Has anyone else had to give their adult sibling an ultimatum? My 48 yo sister refuses to take her meds. She has schizophrenia, bi polar and depression. She lives with our elderly parents until last week when she got physical with my mother and threatened to kill her. This all takes a huge tole on my mental health and I just don’t think I can keep taking her panicked texts, calls and listening to her stories. She is extremely paranoid. She needs help but there’s no rooms in the crisis centres here and the police won’t do anything. They’ve been called at least twice a week for a year.
I’m sorry you are going through this right now I’m also a sibling ,
Is your sister currently homeless then ?
My sibling has been in and out of but mostly in psychosis the last 6 yrs and there were many time my Dad felt in danger .
I understand about sometimes the police can do nothing .
A suggestion would be to find out who the county crisis team is contact them give her back history.
They will be a resource for her and your parents.
If she wants willing to be inpatient
start calling all behavioral units.
There is the option of getting her a case manager through social services if she is willing .
What about your parents are they going to have her back home. If so what resources do they need ?
If you or parents have never attended a Nami.org family support group or family to family course this would be helpful.
An ultimatum I have thought about it many times sure, but have realized for me its more about my own personal boundaries with my sibling and focusing on what’s in my control. Rather then forcing things because that never worked in my case .
And therapy for you if you don’t already . this disease not only affects our loved one but us as well .
Well I came to visit my sister and yeah. That’s about all I’ve got. My family home is a mess. Dishes in the sink, uncovered food in the fridge, the house is dirty and there’s now mice. I’m trying not to be discouraged but it’s awful and my sister is upstairs sleeping like with a blanket over her head like nothing. She stopped taking her meds all together and now I really have no idea how to get her out of this house and into some sort of assisted living facility. I’ve had the crisis unit come out 3 time and they’ve done nothing because she’s not a threat to herself. This really feels like an impossible situation but I’m so trying to have faith. I want to run out of here and never come back. I love my sister but my hands are tied. I can’t get her to go anywhere for treatment, she’s completely stopped taking her meds and now this house is falling apart around her. But she’s eerily calm.
This sounds so familiar,& I’m sorry your going through this right now . It can feel overwhelming of where to even start to try and help?
Is your sibling living alone ? Would she be open to services like if a caregiver was able to come in and help with cleaning /prepare food ?
I found some community service in my brothers area but he’s not open to it at this time.
My father is now in danger of losing his home because of an HOA association , my sibling created a hoarded situation inside and outside the home along with some other damage which my elderly father has done his best to clean and repair multiple times in the 6 yrs.

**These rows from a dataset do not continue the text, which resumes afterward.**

(** The second of the two paths uses the draws 3, 4 and 5. *)
Lemma simulate_paths_rows_witness :
  exists paths e',
    @simulate_paths R RealDouble (TapeSampler 0) 100 (dec 5 2) (dec 2 1) 1 3 2
      (on_tape [1; 0; -1; 0; 1; 0]) = Done (paths, e') ∧
    paths !! 1%nat =
    Some (100 :: gbm_path
                   (fmul (fsub (dec 5 2) (fmul (fmul (dec 5 1) (dec 2 1)) (dec 2 1)))
                      (fdiv 1 (of_int 3)))
                   (fmul (dec 2 1) (fsqrt (fdiv 1 (of_int 3)))) 100
                   (take (trip_count 3)
                      (drop (1 * trip_count 3)
                         (fst (draws (trip_count 2 * trip_count 3)
                                 (dist_new, rng (on_tape [1; 0; -1; 0; 1; 0]))))))).
Proof.
  apply (@simulate_paths_rows R RealDouble (TapeSampler 0));
    unfold INT_MAX, trip_count; lia.
Defined.

(** [n_steps = -1] with two paths: not defined. *)
Lemma simulate_paths_defined_witness :
  is_done (@simulate_paths R RealDouble (TapeSampler 0) 100 (dec 5 2) (dec 2 1) 1
             (-1) 2 (on_tape [])) = true <->
  ((0 <= -1 < INT_MAX ∧ 0 <= 2) ∨ (-1 = -1 ∧ 2 = 0))%Z.
Proof.
  apply simulate_paths_defined. unfold int_range, INT_MIN, INT_MAX. lia.
Defined.

Lemma price_european_nonneg_witness :
  0 <= fst (@price_european R RealDouble (TapeSampler 0) 100 100 1 (dec 5 2)
              (dec 2 1) true 2 (on_tape [1])).
Proof. apply price_european_nonneg. lia. Defined.

Lemma price_asian_nonneg_witness :
  0 <= fst (@price_asian R RealDouble (TapeSampler 0) 100 100 1 (dec 5 2)
              (dec 2 1) true 2 1 (on_tape [1; -1])).
Proof. apply price_asian_nonneg. lia. Defined.

Lemma price_barrier_nonneg_witness :
  0 <= fst (@price_barrier R RealDouble (TapeSampler 0) 100 100 80 1 (dec 5 2)
              (dec 2 1) true true 2 1 (on_tape [1; -1])).
Proof. apply price_barrier_nonneg. lia. Defined.

Lemma monte_carlo_prices_nonneg_witness :
  0 <= fst (@price_european R RealDouble (TapeSampler 0) 100 100 1 (dec 5 2)
              (dec 2 1) true 2 (on_tape [1])) /\
  0 <= fst (@price_asian R RealDouble (TapeSampler 0) 100 100 1 (dec 5 2)
              (dec 2 1) true 2 2 (on_tape [1])) /\
  0 <= fst (@price_barrier R RealDouble (TapeSampler 0) 100 100 80 1 (dec 5 2)
              (dec 2 1) true true 2 2 (on_tape [1])).
Proof. apply monte_carlo_prices_nonneg. lia. Defined.

(** An up-and-out call struck at 100 with the barrier at 90. *)
Lemma price_barrier_worthless_witness :
  fst (@price_barrier R RealDouble (TapeSampler 0) 80 100 90 1 (dec 5 2)
         (dec 2 1) true false 2 1 (on_tape [1; -1])) = 0.
Proof.
  apply price_barrier_worthless; [| lia | lia].
  unfold barrier_beyond_strike. split; [reflexivity | lra].
Defined.

Lemma price_european_zero_vol_witness :
  fst (@price_european R RealDouble (TapeSampler 0) 100 90 1 (dec 5 2) 0 true 4
         (on_tape [1; -1])) =
  exp (- dec 5 2 * 1) * payoff true 90 (100 * exp (dec 5 2 * 1)).
Proof. apply price_european_zero_vol. lia. Defined.

(** The barrier is not tested at the initial price: an up-and-out put
    that starts on its barrier ([S0 = B = 100]) and whose single step goes
    down survives and is paid; [price_barrier] returns a positive price
    for an option that is knocked out from the start. *)
Example price_barrier_ignores_start :
  0 < fst (@price_barrier R RealDouble (TapeSampler 0) 100 100 100 1 (dec 5 1) 1
             false false 1 1 (on_tape [-1])).
Proof.
  assert (He : exp (-1) < 1) by (rewrite <- exp_0; apply exp_increasing; lra).
  pose proof (exp_pos (-1)) as Hp. pose proof (exp_pos (- (5 / 10) * 1)) as Hd.
  unfold price_barrier, repeat_loop, barrier_path, trip_count. cbv zeta.
  change (Z.to_nat 1) with 1%nat.
  cbn [for_range barrier_walk draw sample TapeSampler dist_new rng fst snd].
  unfold breached, payoff. cbn [andb negb]. real_unfold.
  replace (1 / 1) with 1 by lra. rewrite sqrt_1.
  replace ((5 / 10 - 5 / 10 * 1 * 1) * 1 + 1 * 1 * -1) with (-1) by lra.
  cases_cmp; cbn [fst snd negb]; cases_cmp; cbn [fst snd] in *; try lra.
  unfold Rdiv. rewrite Rinv_1, Rmult_1_r. apply Rmult_lt_0_compat; lra.
Qed.

End Witnesses.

This is my siblings current residence which he wants nothing more then to be able to live there . But may not be able to soon .

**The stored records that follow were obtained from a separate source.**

Lemma sum_of_cons {A : Type} (h : A -> R) (x : A) (xs : list A) :
  sum_of h (x :: xs) = h x + sum_of h xs.
Proof. unfold sum_of at 1. cbn [fold_left]. rewrite fold_add_sum_of. lra. Qed.

(** The sum of [c * h x - k] over a list. *)
Lemma sum_of_affine {A : Type} (f h : A -> R) (c k : R) (xs : list A) :
  (forall x, f x = c * h x - k) ->
  sum_of f xs = c * sum_of h xs - INR (length xs) * k.
Proof.
  intros Hf. induction xs as [| x xs IH].
  - unfold sum_of. simpl. lra.
  - rewrite !sum_of_cons, IH, Hf, length_cons, S_INR. lra.
Qed.

Lemma sum_of_sub {A : Type} (f g : A -> R) (xs : list A) :
  sum_of f xs - sum_of g xs = sum_of (fun x => f x - g x) xs.
Proof.
  induction xs as [| x xs IH]; [unfold sum_of; simpl; lra |].
  rewrite !sum_of_cons, <- IH. lra.
Qed.

Lemma sum_of_le {A : Type} (f : A -> R) (c : R) (xs : list A) :
  (forall x, f x <= c) -> sum_of f xs <= INR (length xs) * c.
Proof.
  intros Hf. induction xs as [| x xs IH].
  - unfold sum_of. simpl. lra.
  - rewrite sum_of_cons, length_cons, S_INR. specialize (Hf x). lra.
Qed.

(** The difference of two discounted means whose terms differ by
    [c * h x - k]. *)
Lemma discounted_parity {A : Type} (f g h : A -> R) (c k d : R) (n : Z)
    (xs : list A) :
  (forall x, f x - g x = c * h x - k) -> (1 <= n)%Z -> INR (length xs) = IZR n ->
  d * sum_of f xs / IZR n - d * sum_of g xs / IZR n = d * (c * mean_of h xs - k).
Proof.
  intros Hfg Hn Hl. apply IZR_le in Hn.
  pose proof (sum_of_sub f g xs) as Hs.
  rewrite (sum_of_affine _ h c k xs Hfg), Hl in Hs.
  unfold mean_of. rewrite Hl. field_simplify_eq; [| lra].
  replace (sum_of f xs) with (sum_of g xs + (c * sum_of h xs - IZR n * k)) by lra.
  ring.
Qed.

(** The discounted mean of a sum of at most [n] terms of at most [c]. *)
Lemma discounted_mean_le (r T s c : R) (n : Z) :
  s <= IZR n * c -> (1 <= n)%Z -> exp (- r * T) * s / IZR n <= exp (- r * T) * c.
Proof.
  intros Hs Hn. apply IZR_le in Hn. pose proof (exp_pos (- r * T)) as He.
  unfold Rdiv. rewrite Rmult_assoc. apply Rmult_le_compat_l; [lra |].
  apply Rmult_le_reg_r with (IZR n); [lra |].
  rewrite Rmult_assoc, Rinv_l by lra. lra.
Qed.

(** ** Path by path *)

Section Pathwise.
Context `{Sampler R}.

(** A call pays [x - K] more than the put on the same price. *)
Lemma payoff_parity (K x : R) : payoff true K x - payoff false K x = x - K.
Proof. unfold payoff. real_unfold. cases_cmp; lra. Qed.

Lemma antithetic_pair_parity (S0 K drift diffusion z : R) :
  antithetic_pair S0 K drift diffusion true z
  - antithetic_pair S0 K drift diffusion false z
  = S0 * exp drift * cosh (diffusion * z) - K.
Proof.
  unfold antithetic_pair. cbv zeta.
  pose proof (payoff_parity K (S0 * exp (drift + diffusion * z))) as H1.
  pose proof (payoff_parity K (S0 * exp (drift - diffusion * z))) as H2.
  real_unfold. unfold cosh, Rminus in *. rewrite !exp_plus in *.
  replace (- (diffusion * z)) with (- diffusion * z) in * by ring. lra.
Qed.

(** A put on a non-negative price pays at most the strike. *)
Lemma payoff_put_le (K x : R) : 0 <= K -> 0 <= x -> payoff false K x <= K.
Proof. intros HK Hx. unfold payoff. real_unfold. cases_cmp; lra. Qed.

Lemma antithetic_pair_put_le (S0 K drift diffusion z : R) :
  0 <= K -> 0 <= S0 -> antithetic_pair S0 K drift diffusion false z <= K.
Proof.
  intros HK HS. unfold antithetic_pair. cbv zeta.
  pose proof (exp_pos (drift + diffusion * z)). pose proof (exp_pos (drift - diffusion * z)).
  pose proof (payoff_put_le K (S0 * exp (drift + diffusion * z)) HK ltac:(nra)).
  pose proof (payoff_put_le K (S0 * exp (drift - diffusion * z)) HK ltac:(nra)).
  real_unfold. lra.
Qed.

Lemma knock_out_cap_nonneg (is_call : bool) (K B : R) :
  0 <= knock_out_cap is_call K B.
Proof. apply Rmax_l. Qed.

(** The payoff of a price that passed the barrier test. *)
Lemma survivor_payoff_le (is_call dao : bool) (K B S : R) :
  is_call = negb dao -> breached B dao S = false ->
  payoff is_call K S <= knock_out_cap is_call K B.
Proof.
  unfold breached, knock_out_cap, payoff, Rmax.
  destruct dao; intros ->; cbn [andb negb]; real_unfold; cases_cmp;
    try discriminate; intros _; destruct (Rle_dec _ _); lra.
Qed.

(** After [n] paths the sum of the payoffs is at most [n] caps. *)
Lemma barrier_sum_le (S0 K B drift diffusion : R) (is_call dao : bool)
    (n_steps : Z) (n : nat) (st : sampler_state) :
  is_call = negb dao -> (1 <= n_steps)%Z ->
  fst (repeat_loop n (barrier_path S0 K B drift diffusion is_call dao n_steps)
         (of_int 0, st)) <= INR n * knock_out_cap is_call K B.
Proof.
  intros Hc Hn.
  apply (repeat_loop_count_inv
           (fun i (s : R * sampler_state) => fst s <= INR i * knock_out_cap is_call K B)).
  - simpl. lra.
  - intros i s _ Hs. rewrite barrier_path_sum, S_INR. cbv zeta.
    pose proof (knock_out_cap_nonneg is_call K B).
    destruct (snd (fst (barrier_walk _ _ _ _ _ _ _))) eqn:Ehit; [lra |].
    pose proof (survivor_payoff_le is_call dao K B _ Hc
                  (barrier_walk_survivor B drift diffusion dao (trip_count n_steps) S0
                     (snd s) ltac:(unfold trip_count; lia) Ehit)).
    real_unfold. lra.
Qed.

(** The prices of a path that starts positive are positive. *)
Lemma gbm_path_positive (drift diffusion S : R) (zs : list R) :
  0 < S -> Forall (fun x => 0 < x) (gbm_path drift diffusion S zs).
Proof.
  revert S. induction zs as [| z zs IH]; intros S HS; cbn [gbm_path]; constructor.
  - real_unfold. apply Rmult_lt_0_compat; [exact HS | apply exp_pos].
  - apply IH. real_unfold. apply Rmult_lt_0_compat; [exact HS | apply exp_pos].
Qed.

Lemma paths_matrix_positive (S0 mu sigma T : R) (n_steps n_paths : Z) (zs : list R) :
  0 < S0 -> positive_paths (paths_matrix S0 mu sigma T n_steps n_paths zs).
Proof.
  intros HS. unfold positive_paths, paths_matrix. cbv zeta.
  apply Forall_map, Forall_forall. intros path_zs _.
  constructor; [exact HS | apply gbm_path_positive, HS].
Qed.

End Pathwise.

(** ** The estimates *)

Section Estimates.
Context `{Sampler R}.
Variables (S0 K T r sigma : R).

(** Parity of the European estimator. *)
Lemma price_european_parity (n_paths : Z) (e : MonteCarloEngine) :
  (2 <= n_paths)%Z ->
  let zs := fst (draws (trip_count (n_paths ÷ 2)) (dist_new, rng e)) in
  fst (price_european S0 K T r sigma true n_paths e)
  - fst (price_european S0 K T r sigma false n_paths e)
  = exp (- r * T)
    * (S0 * exp ((r - 5 / 10 * sigma * sigma) * T)
       * mean_of (fun z => cosh (sigma * sqrt T * z)) zs - K).
Proof.
  intros Hn zs. unfold price_european. cbv zeta. rewrite !european_loop.
  cbn [fst]. rewrite !fold_add_sum_of. real_unfold. rewrite !Rplus_0_l.
  apply discounted_parity.
  - intros z. apply antithetic_pair_parity.
  - apply quot2_pos, Hn.
  - unfold zs. rewrite draws_length. apply INR_trip_count.
    pose proof (quot2_pos _ Hn). lia.
Qed.

(** Parity of the Asian estimator. *)
Lemma price_asian_parity (n_steps n_paths : Z) (e : MonteCarloEngine) :
  (1 <= n_paths)%Z ->
  let dt := T / IZR n_steps in
  let drift := (r - 5 / 10 * sigma * sigma) * dt in
  let diffusion := sigma * sqrt dt in
  let zs := fst (draws (trip_count n_paths * trip_count n_steps) (dist_new, rng e)) in
  fst (price_asian S0 K T r sigma true n_steps n_paths e)
  - fst (price_asian S0 K T r sigma false n_steps n_paths e)
  = exp (- r * T)
    * (mean_of (fun path_zs =>
                  path_sum (gbm_path drift diffusion S0 path_zs) / IZR n_steps)
         (chunks (trip_count n_steps) (trip_count n_paths) zs) - K).
Proof.
  intros Hn dt drift diffusion zs. unfold price_asian. cbv zeta.
  rewrite !asian_outer_loop. cbn [fst]. rewrite !fold_add_sum_of.
  real_unfold. rewrite !Rplus_0_l, <- (Rmult_1_l (mean_of _ _)).
  apply discounted_parity.
  - intros z. rewrite payoff_parity. unfold drift, diffusion, dt. lra.
  - exact Hn.
  - rewrite chunks_length. apply INR_trip_count. lia.
Qed.

(** The European put is worth at most the discounted strike. *)
Lemma price_european_put_le (n_paths : Z) (e : MonteCarloEngine) :
  0 <= K -> 0 <= S0 -> (2 <= n_paths)%Z ->
  fst (price_european S0 K T r sigma false n_paths e) <= K * exp (- r * T).
Proof.
  intros HK HS Hn. pose proof (quot2_pos _ Hn) as Hm.
  unfold price_european. cbv zeta. rewrite european_loop. cbn [fst].
  rewrite fold_add_sum_of. real_unfold. rewrite Rplus_0_l, (Rmult_comm K).
  apply discounted_mean_le; [| exact Hm].
  match goal with |- sum_of ?f ?zs <= _ =>
    pose proof (sum_of_le f K zs
                  (fun z => antithetic_pair_put_le _ _ _ _ z HK HS)) as Hs end.
  rewrite draws_length, INR_trip_count in Hs by lia. exact Hs.
Qed.

(** The parity of the European estimator with the forward written as
    [forward_estimate]. *)
Lemma price_european_forward (n_paths : Z) (e : MonteCarloEngine) :
  (2 <= n_paths)%Z ->
  fst (price_european S0 K T r sigma true n_paths e)
  - fst (price_european S0 K T r sigma false n_paths e)
  = forward_estimate S0 T sigma
      (fst (draws (trip_count (n_paths ÷ 2)) (dist_new, rng e)))
    - K * exp (- r * T).
Proof.
  intros Hn. rewrite (price_european_parity n_paths e Hn). cbv zeta.
  unfold forward_estimate.
  replace ((r - 5 / 10 * sigma * sigma) * T)
    with (r * T + - (5 / 10 * sigma * sigma * T)) by ring.
  replace (- r * T) with (- (r * T)) by ring.
  rewrite exp_plus, (exp_Ropp (r * T)). pose proof (exp_pos (r * T)). field. lra.
Qed.

(** C13. Parity of the Monte Carlo estimators, in exact arithmetic and for
    every sampler: on the same engine state, the estimate of a call
    minus the estimate of a put is the discounted forward that the same
    draws estimate, minus the discounted strike.  For [price_european]
    the forward is [S0 exp ((r - sigma^2 / 2) T)] times the mean of
    [cosh (sigma sqrt T z)] over the draws; for [price_asian] it is the
    mean of the path averages. *)
Theorem monte_carlo_parity (n_steps n_paths : Z) (e : MonteCarloEngine) :
  (2 <= n_paths)%Z ->
  let dt := T / IZR n_steps in
  let drift := (r - 5 / 10 * sigma * sigma) * dt in
  let diffusion := sigma * sqrt dt in
  let m := trip_count (n_paths ÷ 2) in
  let k := (trip_count n_paths * trip_count n_steps)%nat in
  fst (price_european S0 K T r sigma true n_paths e)
  - fst (price_european S0 K T r sigma false n_paths e)
  = exp (- r * T)
    * (S0 * exp ((r - 5 / 10 * sigma * sigma) * T)
       * mean_of (fun z => cosh (sigma * sqrt T * z))
           (fst (draws m (dist_new, rng e))) - K) /\
  fst (price_asian S0 K T r sigma true n_steps n_paths e)
  - fst (price_asian S0 K T r sigma false n_steps n_paths e)
  = exp (- r * T)
    * (mean_of (fun path_zs =>
                  path_sum (gbm_path drift diffusion S0 path_zs) / IZR n_steps)
         (chunks (trip_count n_steps) (trip_count n_paths)
            (fst (draws k (dist_new, rng e)))) - K).
Proof.
  intros Hn. cbv zeta.
  split; [apply price_european_parity; exact Hn | apply price_asian_parity; lia].
Qed.

(** C37. The cap of a knock-out, in exact arithmetic and for every sampler:
    with at least one step and one path, an up-and-out call is worth at
    most [exp (- r T) max (0, B - K)] and a down-and-out put at most
    [exp (- r T) max (0, K - B)], and neither is negative, whatever the
    draws are; with the barrier beyond the strike the cap is zero. *)
Theorem price_barrier_capped (B : R) (is_call is_down_and_out : bool)
    (n_steps n_paths : Z) (e : MonteCarloEngine) :
  is_call = negb is_down_and_out -> (1 <= n_steps)%Z -> (1 <= n_paths)%Z ->
  0 <= fst (price_barrier S0 K B T r sigma is_call is_down_and_out n_steps n_paths e)
    <= exp (- r * T) * knock_out_cap is_call K B.
Proof.
  intros Hc Hs Hn. split; [apply price_barrier_nonneg; exact Hn |].
  unfold price_barrier. cbv zeta.
  match goal with
  | |- context [repeat_loop ?n (barrier_path _ _ _ ?dr ?di _ _ _) (_, ?st)] =>
    pose proof (barrier_sum_le S0 K B dr di is_call is_down_and_out n_steps n st
                  Hc Hs) as Hz;
    destruct (repeat_loop n
                (barrier_path S0 K B dr di is_call is_down_and_out n_steps)
                (of_int 0, st)) as [sum st'] end.
  cbn [fst] in *. rewrite INR_trip_count in Hz by lia.
  apply (discounted_mean_le r T sum); assumption.
Qed.

(** C14. Bounds of the estimates, in exact arithmetic and for every
    sampler, whatever the draws are.  With positive spot and strike and
    at least two paths, the European estimates keep the no-arbitrage
    bounds of the closed form around the forward [F] that their own
    draws estimate: the call lies between [max (0, F - K exp (- r T))]
    and [F], the put between [max (0, K exp (- r T) - F)] and
    [K exp (- r T)]; the Asian and the barrier estimates are not
    negative. *)
Theorem monte_carlo_bounds (B : R) (is_call is_down_and_out : bool)
    (n_steps n_paths : Z) (e : MonteCarloEngine) :
  0 < K -> 0 < S0 -> (2 <= n_paths)%Z ->
  let F := forward_estimate S0 T sigma
             (fst (draws (trip_count (n_paths ÷ 2)) (dist_new, rng e))) in
  let D := K * exp (- r * T) in
  Rmax 0 (F - D) <= fst (price_european S0 K T r sigma true n_paths e) <= F /\
  Rmax 0 (D - F) <= fst (price_european S0 K T r sigma false n_paths e) <= D /\
  0 <= fst (price_asian S0 K T r sigma is_call n_steps n_paths e) /\
  0 <= fst (price_barrier S0 K B T r sigma is_call is_down_and_out n_steps n_paths e).
Proof.
  intros HK HS Hn F D.
  pose proof (price_european_forward n_paths e Hn) as Hp. fold F D in Hp.
  pose proof (price_european_nonneg S0 K T r sigma true n_paths e Hn).
  pose proof (price_european_nonneg S0 K T r sigma false n_paths e Hn).
  pose proof (price_european_put_le n_paths e (Rlt_le _ _ HK) (Rlt_le _ _ HS) Hn) as Hd.
  fold D in Hd.
  split; [split; [apply Rmax_lub |]; lra |].
  split; [split; [apply Rmax_lub |]; lra |].
  split; [apply price_asian_nonneg | apply price_barrier_nonneg]; lia.
Qed.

He has anosognosia doesn’t understand his actions created this situation . My father no longer even stays at the house with him he stays at a friends.
During this whole time and process there hasn’t been a lasting solution my brother is unmedicated now and trying to make sense of what’s been happening but has no accountability.
For me and my Dad its been a lot of rushing And researching how best to put out the next crisis or fire ,how can we prevent the next one .So far not much has worked .
I do attend Nami which is a big support and counseling trying to learn and remember what’s in my control and what’s not.
I hope in the near future there are better days for us and our siblings💜
Sorry for your difficult situation. If sister was physical and threatening to mother, why did the police not arrest her? Once jailed, she could be evaluated for competency. If not competent, could go to state hospital - could have long wait in jail for hospital bed - don’t know where you live. This is not an ideal scenario. Would be best to get her treatment instead of incarceration. Research and contact whoever may help with the situation - Health and Human Services, Treatment Advocacy Center, SAMHSA, S&PAA, CURESZ.org, Xavier Amador’s LEAP system of communication, etc. Hope this helps you find what you need to get her treated and find peace in all your lives. Take care.
This hapoens every time.my son off his medicine. Then he ends up.eventually being forced to.hospital which he acta like.is dreadful, or jail…to get back.on meds…then blames me…currently he decided to stop meds again…he hadnt aaid a word to me for 1.5 months, and gets more and more angry…and blames me for all…he doesnt even get.put of bed except to smoke outside…refuses to try a thing…
Customers schizophrenic brother just killed his dad last week…was off meds. Have to always be watching…hide belts, wire coat hangers, knives, scissors, guns, starps…just like when they go to mental hospital…
Unfortunately, this happens way too often.